Clinical characteristics and antiviral therapy for immunosuppressed influenza patients were analysed in our prior study [22], and in this study, we further investigate the molecular evolution and amino acid variation of HA and NA of influenza A viruses during the 2018–2020 influenza seasons in these population. In addition, we intended to explore vital amino acid variations of HA and NA whether have an effect on patients’ clinical characteristics and outcomes.

Materials and methods

Patients and sample collection

Peking University People’s Hospital (PKUPH) is a national influenza surveillance sentinel unit, receiving at least 100,000 inpatients from all Beijing districts annually. During the 2018–2020 influenza seasons (November to the following March), 54 immunosuppressed and 46 immunocompetent inpatients screened positive for influenza A viruses by using the quantitative real-time PCR (qRT-PCR) method were enrolled in this study. Original nasal swab or bronchoalveolar lavage fluid (BALF) samples from these patients were collected and immediately placed in virus transport media tubes for analysis. Immunosuppressed patients were defined as the presence at least one risk factor as follows: congenital/genetic immunocompromise, HIV infection, SOT, HSCT, malignancies receiving chemotherapy, aplastic anemia, chronic haemodialysis, chronic steroid use, immunosuppressive agents use and biological drug use [10,11,12]. Full sequences of HA and NA of A(H1N1)pdm09 and A(H3N2) were acquired through reverse transcription-polymerase chain reaction (RT–PCR) method [23].

Data collection

Data on demographic factors (sex, age, cause of immunosuppression, diabetes, use of corticosteroids in the preceding 3 months, neuraminidase inhibitor use before admission), clinical presentation and complications (maximum body temperature, headache, muscle soreness, rhinorrhoea, sore throat, cough, dyspnoea, gastrointestinal symptoms, altered mental status, symptom onset, coinfection with other pathogens, complications, antiviral treatment, admission to the intensive care unit (ICU), mechanical ventilation, time to fever clearance, death) and laboratory test results [white blood cell (WBC), lymphocyte, and C-reactive protein] were collected through medical records.

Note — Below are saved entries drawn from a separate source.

(* ===== verification/ConfigKeys.v ===== *)
(** * The keys of a configuration document
    ([ppe-core/src/config.rs])

    The closed key table of every mapping a document can hold, the checks that run on the
    raw YAML before it is deserialized. A refusal is a value of [KeyError], one constructor per
    message, with what the message interpolates. *)

From Stdlib Require Import Ascii String.
From S2P Require Import Prelude RustStr F64 Json Constraint Step Stages StepParser.

(** ** Key tables *)

Inductive KeyRole : Type := Structural | AplTerm | EngineWiring | ShapeConditional.
Inductive KeyOwner : Type := OwnerCore | OwnerApl | OwnerShared.

Record ConfigKey : Type := mkKey { ck_name : string; ck_role : KeyRole; ck_owner : KeyOwner }.

#[global] Instance KeyOwner_eq_dec : EqDecision KeyOwner.
Proof. solve_decision. Defined.

Definition structural_key (name : string) (owner : KeyOwner) : ConfigKey := mkKey name Structural owner.
Definition apl_term_key (name : string) : ConfigKey := mkKey name AplTerm OwnerApl.
Definition wiring_key (name : string) : ConfigKey := mkKey name EngineWiring OwnerApl.
Definition shape_conditional_key (name : string) : ConfigKey := mkKey name ShapeConditional OwnerShared.

Definition core_keys (names : list string) : list ConfigKey := map (fun n => structural_key n OwnerCore) names.

Definition SECTION_APL_KEYS : list ConfigKey := [apl_term_key "authorization"].
Definition FIELD_STAGE_KEYS : list ConfigKey := [apl_term_key "args"; apl_term_key "result"].
Definition GLOBAL_WIRING_KEYS : list ConfigKey :=
  [wiring_key "pdp"; wiring_key "session_store"; wiring_key "attribute_files"].
Definition DOCUMENT_KEYS : list ConfigKey :=
  core_keys ["global"; "plugins"; "groups"; "routes"; "secrets"; "engine_settings"].
Definition GLOBAL_STRUCTURAL_KEYS : list ConfigKey :=
  core_keys ["defaults"; "authentication"; "rate_limits"; "assertions"] ++ [structural_key "response" OwnerApl].
Definition BUNDLE_STRUCTURAL_KEYS : list ConfigKey :=
  core_keys ["description"; "metadata"] ++ [shape_conditional_key "plugins"]
  ++ core_keys ["authentication"; "rate_limits"; "assertions"] ++ [structural_key "response" OwnerApl].
Definition ROUTE_STRUCTURAL_KEYS : list ConfigKey :=
  core_keys ["tool"; "resource"; "prompt"; "llm"; "http"; "meta"; "groups"] ++ [shape_conditional_key "plugins"]
  ++ core_keys ["authentication"; "rate_limits"; "assertions"] ++ [structural_key "response" OwnerApl].
Definition ENGINE_SETTINGS_KEYS : list ConfigKey :=
  core_keys ["dispatch"; "plugin_timeout"; "audit_timeout_milliseconds"; "short_circuit_on_deny";
             "route_cache_max_entries"; "effect_log_path"; "effect_log_compaction_threshold";
             "capture_content_provenance"; "content_provenance_key"; "audit_stream_namespace"].
Definition AUTHENTICATION_STEP_KEYS : list ConfigKey := core_keys ["name"; "config"].
Definition AUTHENTICATION_KEYS : list ConfigKey := core_keys ["steps"; "replace_inherited"].
Definition RATE_LIMITS_STEP_KEYS : list ConfigKey := AUTHENTICATION_STEP_KEYS.
Definition RATE_LIMITS_KEYS : list ConfigKey := AUTHENTICATION_KEYS.
Definition ASSERTIONS_KEYS : list ConfigKey := core_keys ["request"; "response"].
Definition ASSERTIONS_DIRECTION_KEYS : list ConfigKey := core_keys ["headers"; "strip"; "replace_inherited"].
Definition ASSERTION_HEADER_KEYS : list ConfigKey := core_keys ["name"; "from"; "members"; "on_missing"; "encode"].

Inductive ConfigScope : Type :=
| ScDocument | ScGlobal | ScEntityDefault | ScGroup | ScRoute | ScEngineSettings
| ScAuthentication | ScAuthenticationStep | ScRateLimits | ScRateLimitsStep
| ScAssertions | ScAssertionsDirection | ScAssertionHeader.

Definition scope_label (s : ConfigScope) : string :=
  match s with
  | ScDocument => "(document)"
  | ScGlobal => "global"
  | ScEntityDefault => "global.defaults.<entity>"
  | ScGroup => "groups.<name>"
  | ScRoute => "routes[]"
  | ScEngineSettings => "engine_settings"
  | ScAuthentication => "an authentication block"
  | ScAuthenticationStep => "an authentication step"
  | ScRateLimits => "a rate_limits block"
  | ScRateLimitsStep => "a rate_limits step"
  | ScAssertions => "an assertions block"
  | ScAssertionsDirection => "an assertions request or response block"
  | ScAssertionHeader => "an assertions header entry"
  end.

Definition scope_keys (s : ConfigScope) : list ConfigKey :=
  match s with
  | ScDocument => DOCUMENT_KEYS
  | ScGlobal => GLOBAL_STRUCTURAL_KEYS ++ SECTION_APL_KEYS ++ GLOBAL_WIRING_KEYS
  | ScEntityDefault | ScGroup => BUNDLE_STRUCTURAL_KEYS ++ SECTION_APL_KEYS ++ FIELD_STAGE_KEYS
  | ScRoute => ROUTE_STRUCTURAL_KEYS ++ SECTION_APL_KEYS ++ FIELD_STAGE_KEYS
  | ScEngineSettings => ENGINE_SETTINGS_KEYS
  | ScAuthentication => AUTHENTICATION_KEYS
  | ScAuthenticationStep => AUTHENTICATION_STEP_KEYS
  | ScRateLimits => RATE_LIMITS_KEYS
  | ScRateLimitsStep => RATE_LIMITS_STEP_KEYS
  | ScAssertions => ASSERTIONS_KEYS
  | ScAssertionsDirection => ASSERTIONS_DIRECTION_KEYS
  | ScAssertionHeader => ASSERTION_HEADER_KEYS
  end.

Definition section_apl_block_keys : list ConfigKey := SECTION_APL_KEYS ++ FIELD_STAGE_KEYS ++ GLOBAL_WIRING_KEYS.
Definition global_wiring_keys : list ConfigKey := GLOBAL_WIRING_KEYS.

(** [slice.contains(&s)]. *)
Definition contains_string (l : list string) (s : string) : bool := existsb (String.eqb s) l.

(** [map.keys().filter_map(Value::as_str)]. *)
Definition string_keys (m : list (yaml * yaml)) : list string := omap (fun '(k, _) => yaml_as_str k) m.

Definition unknown_keys_in (scope : ConfigScope) (m : list (yaml * yaml)) (extra : list string) : list string :=
  List.filter (fun key => negb (existsb (fun known => String.eqb (ck_name known) key) (scope_keys scope))
                          && negb (contains_string extra key)) (string_keys m).

Definition REPLACED_KEYS : list (string * string) :=
  [("policy", "`authorization.pre_invocation`");
   ("post_policy", "`authorization.post_invocation`");
   ("identity", "`authentication`");
   ("policies", "the top-level `groups:` block");
   ("plugin_settings", "`engine_settings`, whose `routing_enabled: true` is now `dispatch: policy`");
   ("when", "a `when:` / `do:` step under `authorization:`");
   ("plugin_dirs", "`register_factory()` plus a declaration in the `plugins:` block");
   ("parallel_execution_within_band", "`mode: concurrent` on the individual plugin");
   ("fail_on_plugin_error", "`on_error: fail` on the individual plugin");
   ("on_error", "the `on_error:` of the plugin's own `plugins:` declaration")].

Definition replacement_for (key : string) : option string :=
  snd <$> List.find (fun '(old, _) => String.eqb old key) REPLACED_KEYS.

Definition unknown_keys_message (scope : ConfigScope) (unknown : list string) : string :=
  let label := if (length unknown =? 1)%nat then "key" else "keys" in
  let message := "unknown " +:+ label +:+ " `" +:+ String.concat "`, `" unknown +:+ "`; " +:+ scope_label scope
                 +:+ " accepts " +:+ String.concat ", " (map ck_name (scope_keys scope)) in
  fold_left (fun message key =>
    match replacement_for key with
    | Some replacement => message +:+ ". `" +:+ key +:+ "` was replaced by " +:+ replacement
    | None => message
    end) unknown message.

(** ** Refusals *)

Inductive KeyError : Type :=
| EUnknownKeys (place message : string)          (* "{place} has {message}" *)
| ERouteKeyNotString (route : nat)
| EAplKeys (path : string) (found : list string)
| EHookModeKeys (found : list string)
| EActivationList (path : string)
| EPluginConditions (plugin : string)
| EPluginPriority (plugin : string).

(** [for (i, x) in l.iter().enumerate() { f(i, x)?; }], from index [i]. *)
Fixpoint try_enum {A E} (f : nat -> A -> result unit E) (i : nat) (l : list A) : result unit E :=
  match l with [] => Ok tt | x :: l' => let? _ := f i x in try_enum f (S i) l' end.

(** ** Checks on the raw document *)

(** [value.get("key")]. *)
Definition yaml_get (v : yaml) (key : string) : option yaml := as_mapping v ≫= mapping_get key.

Definition reject_unknown_document_keys (raw : yaml) : result unit KeyError :=
  match as_mapping raw with
  | None => Ok tt
  | Some m =>
      let unknown := unknown_keys_in ScDocument m [] in
      if is_nil unknown then Ok tt
      else Err (EUnknownKeys "config document" (unknown_keys_message ScDocument unknown))
  end.

Definition reject_unknown_engine_settings_keys (raw : yaml) : result unit KeyError :=
  match yaml_get raw "engine_settings" ≫= as_mapping with
  | None => Ok tt
  | Some m =>
      let unknown := unknown_keys_in ScEngineSettings m [] in
      if is_nil unknown then Ok tt
      else Err (EUnknownKeys "`engine_settings`" (unknown_keys_message ScEngineSettings unknown))
  end.

Definition reject_unknown_route_keys (raw : yaml) (extra_route_keys : list string) : result unit KeyError :=
  match yaml_get raw "routes" ≫= as_sequence with
  | None => Ok tt
  | Some routes =>
      try_enum (fun i route =>
        match as_mapping route with
        | None => Ok tt
        | Some m =>
            if existsb (fun '(k, _) => match yaml_as_str k with None => true | Some _ => false end) m
            then Err (ERouteKeyNotString i)
            else
              let unknown := unknown_keys_in ScRoute m extra_route_keys in
              if is_nil unknown then Ok tt
              else Err (EUnknownKeys ("route " +:+ show_nat i) (unknown_keys_message ScRoute unknown))
        end) 0 routes
  end.

Section Sections.
Variable check : string -> ConfigScope -> yaml -> result unit KeyError.

(** The walk over [bundles] shared by the section checks. *)
Definition check_bundles (prefix : string) (scope : ConfigScope) (bundles : option yaml) : result unit KeyError :=
  match bundles ≫= as_mapping with
  | None => Ok tt
  | Some m => try_each (fun '(name, bundle) => check (prefix +:+ "." +:+ default "?" (yaml_as_str name)) scope bundle) m
  end.

(** [global], its defaults, then the groups. *)
Definition check_sections (raw : yaml) : result unit KeyError :=
  let? _ := match yaml_get raw "global" with
            | None => Ok tt
            | Some global =>
                let? _ := check "global" ScGlobal global in
                check_bundles "global.defaults" ScEntityDefault (yaml_get global "defaults")
            end in
  check_bundles "groups" ScGroup (yaml_get raw "groups").
End Sections.

Definition section_keys_known (extra : list string) (path : string) (scope : ConfigScope) (v : yaml) :
    result unit KeyError :=
  match as_mapping v with
  | None => Ok tt
  | Some m =>
      let unknown := unknown_keys_in scope m extra in
      if is_nil unknown then Ok tt
      else Err (EUnknownKeys ("`" +:+ path +:+ "`") (unknown_keys_message scope unknown))
  end.

Definition reject_unknown_section_keys (raw : yaml) (extra_keys : list string) : result unit KeyError :=
  check_sections (section_keys_known extra_keys) raw.

Definition apl_keys_in (scope : ConfigScope) (m : list (yaml * yaml)) : list string :=
  List.filter (fun name => existsb (fun key => String.eqb (ck_name key) name && bool_decide (ck_owner key = OwnerApl))
                                   (scope_keys scope)) (string_keys m).

Definition section_apl_keys (path : string) (scope : ConfigScope) (v : yaml) : result unit KeyError :=
  match as_mapping v with
  | None => Ok tt
  | Some m => let found := apl_keys_in scope m in if is_nil found then Ok tt else Err (EAplKeys path found)
  end.

Definition reject_apl_keys_without_a_visitor (raw : yaml) : result unit KeyError :=
  let? _ := check_sections section_apl_keys raw in
  match yaml_get raw "routes" ≫= as_sequence with
  | None => Ok tt
  | Some routes =>
      try_enum (fun i route => section_apl_keys ("routes[" +:+ show_nat i +:+ "]") ScRoute route) 0 routes
  end.

(** ** Dispatch modes *)

Inductive DispatchMode : Type := ModePolicy | ModeHooks.

Definition is_policy (m : DispatchMode) : bool := match m with ModePolicy => true | ModeHooks => false end.

Definition declared_dispatch_mode (raw : yaml) : option DispatchMode :=
  match yaml_get raw "engine_settings" ≫= (fun s => yaml_get s "dispatch") with
  | None => Some ModePolicy
  | Some value =>
      match yaml_as_str value with
      | Some s => if String.eqb s "policy" then Some ModePolicy
                  else if String.eqb s "hooks" then Some ModeHooks else None
      | None => None
      end
  end.

Definition POLICY_MODE_DOCUMENT_KEYS : list string := ["global"; "groups"; "routes"].

Definition reject_policy_keys_in_hook_mode (raw : yaml) : result unit KeyError :=
  let found := List.filter (fun key => negb (is_none (yaml_get raw key))) POLICY_MODE_DOCUMENT_KEYS in
  let found := found ++ (if negb (is_none (yaml_get raw "global" ≫= (fun g => yaml_get g "defaults")))
                         then ["global.defaults"] else []) in
  if is_nil found then Ok tt else Err (EHookModeKeys found).

(** The value itself is a sequence, with no tag around it. *)
Definition activation_list (path : string) (section : yaml) : result unit KeyError :=
  match yaml_get section "plugins" with
  | Some (YSequence _) => Err (EActivationList path)
  | _ => Ok tt
  end.

Definition reject_activation_lists_in_policy_mode (raw : yaml) : result unit KeyError :=
  let bundles := check_bundles (fun path _ section => activation_list path section) in
  let? _ := match yaml_get raw "routes" ≫= as_sequence with
            | None => Ok tt
            | Some routes => try_enum (fun i route => activation_list ("routes[" +:+ show_nat i +:+ "]") route) 0 routes
            end in
  let? _ := bundles "groups" ScGroup (yaml_get raw "groups") in
  bundles "global.defaults" ScEntityDefault (yaml_get raw "global" ≫= (fun g => yaml_get g "defaults")).

Definition reject_plugin_dispatch_keys_in_policy_mode (raw : yaml) : result unit KeyError :=
  match yaml_get raw "plugins" ≫= as_sequence with
  | None => Ok tt
  | Some plugins =>
      try_each (fun plugin =>
        let name := default "?" (yaml_get plugin "name" ≫= yaml_as_str) in
        if negb (is_none (yaml_get plugin "conditions")) then Err (EPluginConditions name)
        else if negb (is_none (yaml_get plugin "priority")) then Err (EPluginPriority name)
        else Ok tt) plugins
  end.

Definition reject_mode_conflicts (raw : yaml) : result unit KeyError :=
  match declared_dispatch_mode raw with
  | None => Ok tt
  | Some ModeHooks => reject_policy_keys_in_hook_mode raw
  | Some ModePolicy =>
      let? _ := reject_activation_lists_in_policy_mode raw in
      reject_plugin_dispatch_keys_in_policy_mode raw
  end.
(* ===== verification/Config.v ===== *)
(** * Configuration and route selection ([ppe-core/src/config.rs], [ppe-core/src/engine.rs])

    The declarations of the [plugins:] list ([plugin.rs]), the configuration a document loads into, the selectors of its routes, and the choice of
    the route a request runs under. A [HashMap] is a [gmap] read through [HashOrder], the
    unspecified order of its iteration; a [usize] is a [Z] with its saturating operations. *)

From Stdlib Require Import Ascii String.
From S2P Require Import Prelude RustStr F64 Json Platform Constraint Step ExtData Plugin Extensions Stages StepParser.
From S2P Require Import HttpPath ConfigKeys Hooks Assertions.

(** ** Plugin declarations and their conditions ([ppe-core/src/plugin.rs])

    A declaration of the [plugins:] list, and the conditions that decide under
    [dispatch: hooks] whether a plugin runs for a request. *)

Record PluginCondition : Type := mkCondition {
  cd_server_ids : option (gset string);
  cd_tenant_ids : option (gset string);
  cd_tools : option (gset string);
  cd_prompts : option (gset string);
  cd_resources : option (gset string);
  cd_agents : option (gset string);
  cd_user_patterns : option (list string);
  cd_content_types : option (list string);
}.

RNA extraction and reverse transcription

We extracted RNA from samples using the QIAamp Viral RNA Mini Kit (Cat. No.52904, Qiagen, Hilden, Germany) and performed the reverse transcription with a commercial kit (Cat. No.18080051, Invitrogen, Carlsbad, CA, USA), following the manufacturer’s instructions. The complementary DNAs (cDNAs) generated from the reverse transcription were stored at − 20 °C until use.

Gene sequencing of HA and NA

For sequencing the HA and NA genes, high-fidelity thermostable DNA polymerase (Cat. No.11304011, Invitrogen) was used. Specific primers for HA and NA were shown in Table 1. The PCR amplification system included the cDNA template (4 μl), Autoclaved, distilled water (12.1 μl), 10X High Fidelity PCR Buffer (2 μl), 50 mM MgSO4 (0.6 μl), 10 mM dNTP Mix (0.4 μl), 10 µM forward primer (0.4 μl), 10 µM reverse primer (0.4 μl), and Platinum® Taq DNA Polymerase High Fidelity (0.1 μl of 5U/µL). The PCR conditions were: 94 °C for 3 min, followed by 40 cycles of 94 °C for 15 s, 60 °C for 30 s and 72 °C for 2 min, with extension at 72 °C for 10 min. PCR products were analyzed by the method of electrophoresis. 27 immunosuppressed and 23 immunocompetent samples were randomly selected and PCR products were directly sequenced using the Sanger method (BioGerm, Shanghai).

Table 1 PCR primers for HA and NA full genome sequencing of A(H1N1) pdm09 and A(H3N2)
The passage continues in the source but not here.